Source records
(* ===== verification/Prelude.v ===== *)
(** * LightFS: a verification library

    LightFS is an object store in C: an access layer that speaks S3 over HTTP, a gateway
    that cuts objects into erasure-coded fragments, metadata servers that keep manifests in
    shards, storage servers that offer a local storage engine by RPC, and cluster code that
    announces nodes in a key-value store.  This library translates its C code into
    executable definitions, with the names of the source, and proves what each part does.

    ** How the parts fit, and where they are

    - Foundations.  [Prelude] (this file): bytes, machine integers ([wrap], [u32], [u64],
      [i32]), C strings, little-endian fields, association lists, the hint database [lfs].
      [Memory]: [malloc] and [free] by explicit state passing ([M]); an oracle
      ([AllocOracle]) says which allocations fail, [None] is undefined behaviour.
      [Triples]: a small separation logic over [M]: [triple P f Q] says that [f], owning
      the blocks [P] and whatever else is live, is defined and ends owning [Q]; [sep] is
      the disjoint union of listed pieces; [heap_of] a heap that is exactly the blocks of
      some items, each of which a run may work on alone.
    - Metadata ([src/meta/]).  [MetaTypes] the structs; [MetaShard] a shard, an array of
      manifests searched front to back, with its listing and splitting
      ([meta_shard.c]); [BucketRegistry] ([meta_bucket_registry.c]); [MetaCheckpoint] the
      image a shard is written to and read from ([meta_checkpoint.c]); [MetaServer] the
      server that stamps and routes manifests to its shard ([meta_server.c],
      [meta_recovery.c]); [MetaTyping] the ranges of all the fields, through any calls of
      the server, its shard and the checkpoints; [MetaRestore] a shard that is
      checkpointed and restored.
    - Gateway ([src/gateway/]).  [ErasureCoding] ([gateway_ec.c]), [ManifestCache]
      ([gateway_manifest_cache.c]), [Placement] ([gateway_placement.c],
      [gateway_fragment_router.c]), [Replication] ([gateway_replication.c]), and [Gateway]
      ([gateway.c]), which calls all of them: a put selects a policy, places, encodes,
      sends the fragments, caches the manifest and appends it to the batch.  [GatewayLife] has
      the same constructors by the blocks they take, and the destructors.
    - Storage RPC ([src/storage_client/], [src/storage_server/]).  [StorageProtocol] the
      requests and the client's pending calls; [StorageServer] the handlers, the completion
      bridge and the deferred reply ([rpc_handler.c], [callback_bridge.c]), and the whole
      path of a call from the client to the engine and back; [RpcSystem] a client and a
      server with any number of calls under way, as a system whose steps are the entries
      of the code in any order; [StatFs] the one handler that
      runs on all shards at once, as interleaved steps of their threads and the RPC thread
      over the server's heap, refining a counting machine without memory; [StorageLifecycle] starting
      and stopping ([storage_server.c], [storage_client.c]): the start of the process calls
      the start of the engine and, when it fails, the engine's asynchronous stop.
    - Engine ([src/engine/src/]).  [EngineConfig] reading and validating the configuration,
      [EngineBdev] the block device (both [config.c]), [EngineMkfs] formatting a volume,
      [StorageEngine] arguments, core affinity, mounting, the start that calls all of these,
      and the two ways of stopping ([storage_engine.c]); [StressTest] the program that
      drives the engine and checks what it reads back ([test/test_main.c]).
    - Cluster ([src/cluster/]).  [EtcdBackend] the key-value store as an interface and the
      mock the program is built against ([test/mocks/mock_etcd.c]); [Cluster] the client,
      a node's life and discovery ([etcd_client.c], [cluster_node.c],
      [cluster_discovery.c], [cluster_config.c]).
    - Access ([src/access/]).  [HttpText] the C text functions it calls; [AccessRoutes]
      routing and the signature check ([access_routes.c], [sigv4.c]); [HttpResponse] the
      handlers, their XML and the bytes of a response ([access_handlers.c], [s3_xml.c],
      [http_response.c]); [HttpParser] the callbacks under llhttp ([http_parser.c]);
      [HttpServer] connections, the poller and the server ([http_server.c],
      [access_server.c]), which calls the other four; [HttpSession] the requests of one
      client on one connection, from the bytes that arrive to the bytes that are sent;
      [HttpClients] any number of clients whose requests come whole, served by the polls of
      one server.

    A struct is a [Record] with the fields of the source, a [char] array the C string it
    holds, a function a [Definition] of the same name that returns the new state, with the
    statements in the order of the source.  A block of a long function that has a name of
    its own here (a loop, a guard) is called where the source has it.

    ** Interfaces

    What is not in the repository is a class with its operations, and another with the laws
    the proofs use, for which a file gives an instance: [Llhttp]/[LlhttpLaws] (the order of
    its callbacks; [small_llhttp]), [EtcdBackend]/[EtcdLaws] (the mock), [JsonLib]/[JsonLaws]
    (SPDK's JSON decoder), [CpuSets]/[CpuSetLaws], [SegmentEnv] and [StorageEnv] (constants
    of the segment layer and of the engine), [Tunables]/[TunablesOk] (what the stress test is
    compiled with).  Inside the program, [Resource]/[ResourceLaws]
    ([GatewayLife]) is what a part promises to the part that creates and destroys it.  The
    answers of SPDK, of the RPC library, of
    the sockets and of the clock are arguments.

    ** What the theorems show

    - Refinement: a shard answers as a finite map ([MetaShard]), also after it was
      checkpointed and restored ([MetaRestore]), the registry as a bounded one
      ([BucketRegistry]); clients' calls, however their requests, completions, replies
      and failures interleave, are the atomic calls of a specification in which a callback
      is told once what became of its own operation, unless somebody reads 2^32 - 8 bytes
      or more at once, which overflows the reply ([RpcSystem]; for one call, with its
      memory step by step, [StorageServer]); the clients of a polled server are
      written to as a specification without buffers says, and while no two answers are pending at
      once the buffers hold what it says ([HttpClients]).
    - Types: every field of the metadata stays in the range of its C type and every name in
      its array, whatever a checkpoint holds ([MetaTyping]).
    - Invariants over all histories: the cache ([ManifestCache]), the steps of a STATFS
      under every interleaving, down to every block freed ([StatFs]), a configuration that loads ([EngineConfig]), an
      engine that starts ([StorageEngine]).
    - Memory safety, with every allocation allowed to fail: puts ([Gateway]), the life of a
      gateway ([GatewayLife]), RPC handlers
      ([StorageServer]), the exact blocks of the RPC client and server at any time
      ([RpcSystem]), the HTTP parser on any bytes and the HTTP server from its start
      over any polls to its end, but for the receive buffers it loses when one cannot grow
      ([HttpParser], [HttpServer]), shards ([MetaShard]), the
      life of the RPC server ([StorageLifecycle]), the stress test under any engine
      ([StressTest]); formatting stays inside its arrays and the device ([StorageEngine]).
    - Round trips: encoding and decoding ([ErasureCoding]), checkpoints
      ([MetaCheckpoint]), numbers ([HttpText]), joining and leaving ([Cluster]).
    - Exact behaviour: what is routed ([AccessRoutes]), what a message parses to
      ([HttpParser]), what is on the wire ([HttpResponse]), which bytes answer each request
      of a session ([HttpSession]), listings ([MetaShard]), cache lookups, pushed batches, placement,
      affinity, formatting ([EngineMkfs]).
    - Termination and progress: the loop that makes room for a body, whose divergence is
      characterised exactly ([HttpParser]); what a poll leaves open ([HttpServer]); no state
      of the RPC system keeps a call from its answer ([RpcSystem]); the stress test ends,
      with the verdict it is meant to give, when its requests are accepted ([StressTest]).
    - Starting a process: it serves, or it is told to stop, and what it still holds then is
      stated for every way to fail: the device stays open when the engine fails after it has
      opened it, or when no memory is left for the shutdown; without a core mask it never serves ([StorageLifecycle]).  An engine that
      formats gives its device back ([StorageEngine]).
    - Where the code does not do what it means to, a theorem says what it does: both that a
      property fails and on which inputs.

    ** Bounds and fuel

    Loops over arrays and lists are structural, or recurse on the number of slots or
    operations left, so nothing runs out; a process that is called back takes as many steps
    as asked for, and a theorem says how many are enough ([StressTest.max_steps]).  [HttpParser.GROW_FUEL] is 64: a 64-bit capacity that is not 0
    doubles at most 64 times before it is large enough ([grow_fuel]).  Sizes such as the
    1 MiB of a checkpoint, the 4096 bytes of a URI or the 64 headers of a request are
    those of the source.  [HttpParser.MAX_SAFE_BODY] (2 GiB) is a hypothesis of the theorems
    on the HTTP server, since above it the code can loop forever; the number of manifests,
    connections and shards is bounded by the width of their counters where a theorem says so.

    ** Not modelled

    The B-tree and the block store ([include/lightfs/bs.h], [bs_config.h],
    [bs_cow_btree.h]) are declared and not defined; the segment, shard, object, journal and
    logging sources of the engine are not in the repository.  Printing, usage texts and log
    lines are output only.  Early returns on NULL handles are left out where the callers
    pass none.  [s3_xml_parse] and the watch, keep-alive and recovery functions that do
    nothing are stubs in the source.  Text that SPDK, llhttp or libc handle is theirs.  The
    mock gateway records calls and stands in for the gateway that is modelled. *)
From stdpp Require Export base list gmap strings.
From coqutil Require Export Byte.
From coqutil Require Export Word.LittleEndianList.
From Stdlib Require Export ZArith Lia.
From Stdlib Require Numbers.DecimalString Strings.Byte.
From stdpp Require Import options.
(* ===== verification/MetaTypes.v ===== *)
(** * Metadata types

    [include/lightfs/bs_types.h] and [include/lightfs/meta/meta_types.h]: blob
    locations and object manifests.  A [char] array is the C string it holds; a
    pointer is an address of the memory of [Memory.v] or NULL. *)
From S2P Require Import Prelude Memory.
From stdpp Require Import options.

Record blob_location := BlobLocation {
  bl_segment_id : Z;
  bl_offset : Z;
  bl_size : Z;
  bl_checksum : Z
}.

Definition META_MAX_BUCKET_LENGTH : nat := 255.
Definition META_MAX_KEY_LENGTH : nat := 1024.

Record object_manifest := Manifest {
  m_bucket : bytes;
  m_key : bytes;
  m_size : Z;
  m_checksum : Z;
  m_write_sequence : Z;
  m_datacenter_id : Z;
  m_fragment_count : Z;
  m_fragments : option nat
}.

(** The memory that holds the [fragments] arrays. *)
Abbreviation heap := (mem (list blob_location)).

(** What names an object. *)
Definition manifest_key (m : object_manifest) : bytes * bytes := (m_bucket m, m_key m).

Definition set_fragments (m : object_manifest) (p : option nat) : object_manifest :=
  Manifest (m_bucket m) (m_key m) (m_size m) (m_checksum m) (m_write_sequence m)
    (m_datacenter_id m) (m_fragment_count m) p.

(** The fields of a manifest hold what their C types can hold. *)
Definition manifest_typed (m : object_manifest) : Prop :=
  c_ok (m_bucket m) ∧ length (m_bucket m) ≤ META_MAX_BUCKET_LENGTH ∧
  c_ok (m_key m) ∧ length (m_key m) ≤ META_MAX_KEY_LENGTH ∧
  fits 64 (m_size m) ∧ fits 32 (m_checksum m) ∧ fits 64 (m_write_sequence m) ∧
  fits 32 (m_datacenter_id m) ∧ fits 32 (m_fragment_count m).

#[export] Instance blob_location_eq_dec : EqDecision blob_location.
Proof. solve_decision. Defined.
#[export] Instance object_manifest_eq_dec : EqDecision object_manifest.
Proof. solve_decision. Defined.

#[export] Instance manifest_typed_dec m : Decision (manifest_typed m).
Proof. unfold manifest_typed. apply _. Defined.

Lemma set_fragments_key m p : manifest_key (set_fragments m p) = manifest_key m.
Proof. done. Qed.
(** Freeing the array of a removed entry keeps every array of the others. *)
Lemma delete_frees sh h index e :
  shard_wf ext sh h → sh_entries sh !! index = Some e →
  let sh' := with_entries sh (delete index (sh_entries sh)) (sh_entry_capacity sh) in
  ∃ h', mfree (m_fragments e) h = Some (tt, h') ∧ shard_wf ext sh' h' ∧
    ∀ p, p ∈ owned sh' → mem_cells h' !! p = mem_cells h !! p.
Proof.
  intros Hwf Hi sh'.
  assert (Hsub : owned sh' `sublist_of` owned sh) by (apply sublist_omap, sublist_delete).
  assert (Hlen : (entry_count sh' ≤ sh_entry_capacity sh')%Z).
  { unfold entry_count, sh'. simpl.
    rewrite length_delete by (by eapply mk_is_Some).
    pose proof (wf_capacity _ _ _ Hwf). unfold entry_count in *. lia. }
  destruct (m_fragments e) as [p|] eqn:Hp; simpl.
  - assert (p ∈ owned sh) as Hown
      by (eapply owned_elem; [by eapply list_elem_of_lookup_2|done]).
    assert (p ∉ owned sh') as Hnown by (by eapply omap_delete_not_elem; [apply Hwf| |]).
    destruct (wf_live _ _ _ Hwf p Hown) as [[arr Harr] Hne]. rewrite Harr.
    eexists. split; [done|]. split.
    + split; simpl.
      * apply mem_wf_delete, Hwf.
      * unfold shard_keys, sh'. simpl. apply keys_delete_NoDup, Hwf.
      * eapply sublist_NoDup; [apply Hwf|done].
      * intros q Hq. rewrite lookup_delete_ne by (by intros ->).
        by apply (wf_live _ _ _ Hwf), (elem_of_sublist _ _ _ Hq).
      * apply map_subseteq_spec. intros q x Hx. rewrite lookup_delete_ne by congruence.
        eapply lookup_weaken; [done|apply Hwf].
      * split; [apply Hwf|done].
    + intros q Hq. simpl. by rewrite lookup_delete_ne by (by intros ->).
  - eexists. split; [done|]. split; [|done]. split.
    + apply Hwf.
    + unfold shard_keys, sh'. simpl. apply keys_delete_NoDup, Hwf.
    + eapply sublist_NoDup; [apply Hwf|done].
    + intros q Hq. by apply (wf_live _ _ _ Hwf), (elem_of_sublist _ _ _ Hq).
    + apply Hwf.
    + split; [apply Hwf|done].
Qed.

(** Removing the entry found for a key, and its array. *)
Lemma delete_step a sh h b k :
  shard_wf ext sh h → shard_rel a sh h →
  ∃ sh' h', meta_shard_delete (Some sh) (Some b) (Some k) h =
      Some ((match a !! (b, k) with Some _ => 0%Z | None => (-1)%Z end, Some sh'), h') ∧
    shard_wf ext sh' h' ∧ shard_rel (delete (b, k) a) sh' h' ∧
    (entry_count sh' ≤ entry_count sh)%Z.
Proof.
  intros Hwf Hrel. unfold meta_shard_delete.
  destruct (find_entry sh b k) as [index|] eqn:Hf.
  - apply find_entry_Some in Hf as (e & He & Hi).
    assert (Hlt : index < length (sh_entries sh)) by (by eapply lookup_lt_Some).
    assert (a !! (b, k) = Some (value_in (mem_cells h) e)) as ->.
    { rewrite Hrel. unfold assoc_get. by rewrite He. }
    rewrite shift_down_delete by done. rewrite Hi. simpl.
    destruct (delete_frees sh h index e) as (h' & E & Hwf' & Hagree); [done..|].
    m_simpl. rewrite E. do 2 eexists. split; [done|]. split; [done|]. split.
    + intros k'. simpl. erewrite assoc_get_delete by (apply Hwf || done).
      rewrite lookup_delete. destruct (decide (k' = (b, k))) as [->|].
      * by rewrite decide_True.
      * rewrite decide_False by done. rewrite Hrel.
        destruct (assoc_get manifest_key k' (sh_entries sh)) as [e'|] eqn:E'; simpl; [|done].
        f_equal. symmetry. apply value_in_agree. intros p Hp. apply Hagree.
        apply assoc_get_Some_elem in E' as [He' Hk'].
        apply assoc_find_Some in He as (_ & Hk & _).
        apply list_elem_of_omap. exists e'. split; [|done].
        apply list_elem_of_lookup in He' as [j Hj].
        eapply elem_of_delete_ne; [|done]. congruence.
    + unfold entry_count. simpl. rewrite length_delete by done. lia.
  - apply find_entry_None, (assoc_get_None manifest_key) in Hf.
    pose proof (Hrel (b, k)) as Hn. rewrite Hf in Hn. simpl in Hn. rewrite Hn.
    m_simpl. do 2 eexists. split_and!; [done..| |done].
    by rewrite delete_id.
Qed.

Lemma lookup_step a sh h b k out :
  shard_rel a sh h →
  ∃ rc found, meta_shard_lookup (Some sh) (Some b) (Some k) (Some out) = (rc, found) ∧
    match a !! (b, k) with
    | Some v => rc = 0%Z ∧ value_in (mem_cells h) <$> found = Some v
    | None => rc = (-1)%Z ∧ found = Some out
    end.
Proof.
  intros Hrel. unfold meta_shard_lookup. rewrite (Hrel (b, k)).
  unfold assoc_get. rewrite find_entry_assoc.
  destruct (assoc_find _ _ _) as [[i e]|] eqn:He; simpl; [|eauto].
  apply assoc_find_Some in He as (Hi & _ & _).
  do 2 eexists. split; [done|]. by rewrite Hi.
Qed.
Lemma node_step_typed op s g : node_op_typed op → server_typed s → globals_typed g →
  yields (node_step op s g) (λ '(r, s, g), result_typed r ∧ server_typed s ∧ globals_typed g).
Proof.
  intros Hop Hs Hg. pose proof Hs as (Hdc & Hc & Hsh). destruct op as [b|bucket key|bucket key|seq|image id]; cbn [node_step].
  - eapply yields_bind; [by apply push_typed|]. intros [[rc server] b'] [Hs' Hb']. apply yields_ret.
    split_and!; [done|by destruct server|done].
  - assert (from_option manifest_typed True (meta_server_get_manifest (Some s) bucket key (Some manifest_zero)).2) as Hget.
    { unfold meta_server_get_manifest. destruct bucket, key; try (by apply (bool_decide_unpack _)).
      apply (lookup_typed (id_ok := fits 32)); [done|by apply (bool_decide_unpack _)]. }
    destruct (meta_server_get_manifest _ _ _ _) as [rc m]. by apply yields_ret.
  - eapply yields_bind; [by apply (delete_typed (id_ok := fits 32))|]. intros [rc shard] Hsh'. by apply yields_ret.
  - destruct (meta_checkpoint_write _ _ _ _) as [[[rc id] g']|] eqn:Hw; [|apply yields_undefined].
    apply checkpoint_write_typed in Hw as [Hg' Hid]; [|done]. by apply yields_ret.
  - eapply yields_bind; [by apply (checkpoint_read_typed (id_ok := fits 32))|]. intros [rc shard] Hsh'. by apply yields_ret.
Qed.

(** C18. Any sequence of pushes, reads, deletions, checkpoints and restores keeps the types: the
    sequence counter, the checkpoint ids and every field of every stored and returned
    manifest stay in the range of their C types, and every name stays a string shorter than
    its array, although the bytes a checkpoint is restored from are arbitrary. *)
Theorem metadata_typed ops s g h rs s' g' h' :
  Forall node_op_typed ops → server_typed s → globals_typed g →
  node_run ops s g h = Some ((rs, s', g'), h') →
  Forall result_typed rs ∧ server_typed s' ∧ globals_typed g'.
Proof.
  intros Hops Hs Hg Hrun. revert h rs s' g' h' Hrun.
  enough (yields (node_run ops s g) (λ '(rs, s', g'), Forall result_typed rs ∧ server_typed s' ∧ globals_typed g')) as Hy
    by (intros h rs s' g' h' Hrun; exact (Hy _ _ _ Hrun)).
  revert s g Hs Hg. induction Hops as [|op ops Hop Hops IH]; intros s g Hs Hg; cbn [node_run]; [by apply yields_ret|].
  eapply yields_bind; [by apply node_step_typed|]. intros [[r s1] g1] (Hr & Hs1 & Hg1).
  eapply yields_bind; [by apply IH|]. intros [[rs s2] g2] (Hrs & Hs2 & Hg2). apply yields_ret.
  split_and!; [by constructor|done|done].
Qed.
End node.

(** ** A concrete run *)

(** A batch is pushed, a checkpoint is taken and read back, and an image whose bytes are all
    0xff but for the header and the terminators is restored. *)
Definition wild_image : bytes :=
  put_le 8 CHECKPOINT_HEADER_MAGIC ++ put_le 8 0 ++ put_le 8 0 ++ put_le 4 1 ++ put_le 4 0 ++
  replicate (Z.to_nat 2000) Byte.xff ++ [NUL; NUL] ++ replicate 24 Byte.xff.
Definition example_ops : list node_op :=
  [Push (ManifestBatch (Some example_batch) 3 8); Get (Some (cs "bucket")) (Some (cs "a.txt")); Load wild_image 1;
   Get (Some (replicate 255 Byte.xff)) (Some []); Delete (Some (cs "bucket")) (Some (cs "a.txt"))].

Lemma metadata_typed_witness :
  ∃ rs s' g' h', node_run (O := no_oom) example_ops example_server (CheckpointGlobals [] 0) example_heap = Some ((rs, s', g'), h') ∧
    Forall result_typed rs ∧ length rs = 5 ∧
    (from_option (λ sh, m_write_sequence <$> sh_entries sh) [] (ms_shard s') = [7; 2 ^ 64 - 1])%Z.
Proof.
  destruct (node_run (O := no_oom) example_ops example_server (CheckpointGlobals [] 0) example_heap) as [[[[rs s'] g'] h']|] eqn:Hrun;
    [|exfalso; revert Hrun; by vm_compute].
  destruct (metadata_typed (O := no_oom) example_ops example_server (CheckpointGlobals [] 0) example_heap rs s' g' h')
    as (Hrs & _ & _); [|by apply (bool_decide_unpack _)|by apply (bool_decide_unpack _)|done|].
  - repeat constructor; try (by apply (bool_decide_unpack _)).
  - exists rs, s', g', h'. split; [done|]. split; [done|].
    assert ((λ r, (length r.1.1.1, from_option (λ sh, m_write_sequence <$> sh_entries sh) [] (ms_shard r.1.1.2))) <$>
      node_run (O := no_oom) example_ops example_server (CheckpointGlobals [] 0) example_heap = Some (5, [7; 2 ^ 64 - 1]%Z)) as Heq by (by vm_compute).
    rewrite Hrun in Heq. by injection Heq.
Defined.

▸ Problem to work on
Please give again the lines above between the line holding "m_simpl. rewrite E." and the line holding "by rewrite decide_True.", inclusive, exactly as they are and with nothing added.

▸ Response for this exercise
    m_simpl. rewrite E. do 2 eexists. split; [done|]. split; [done|]. split.
    + intros k'. simpl. erewrite assoc_get_delete by (apply Hwf || done).
      rewrite lookup_delete. destruct (decide (k' = (b, k))) as [->|].
      * by rewrite decide_True.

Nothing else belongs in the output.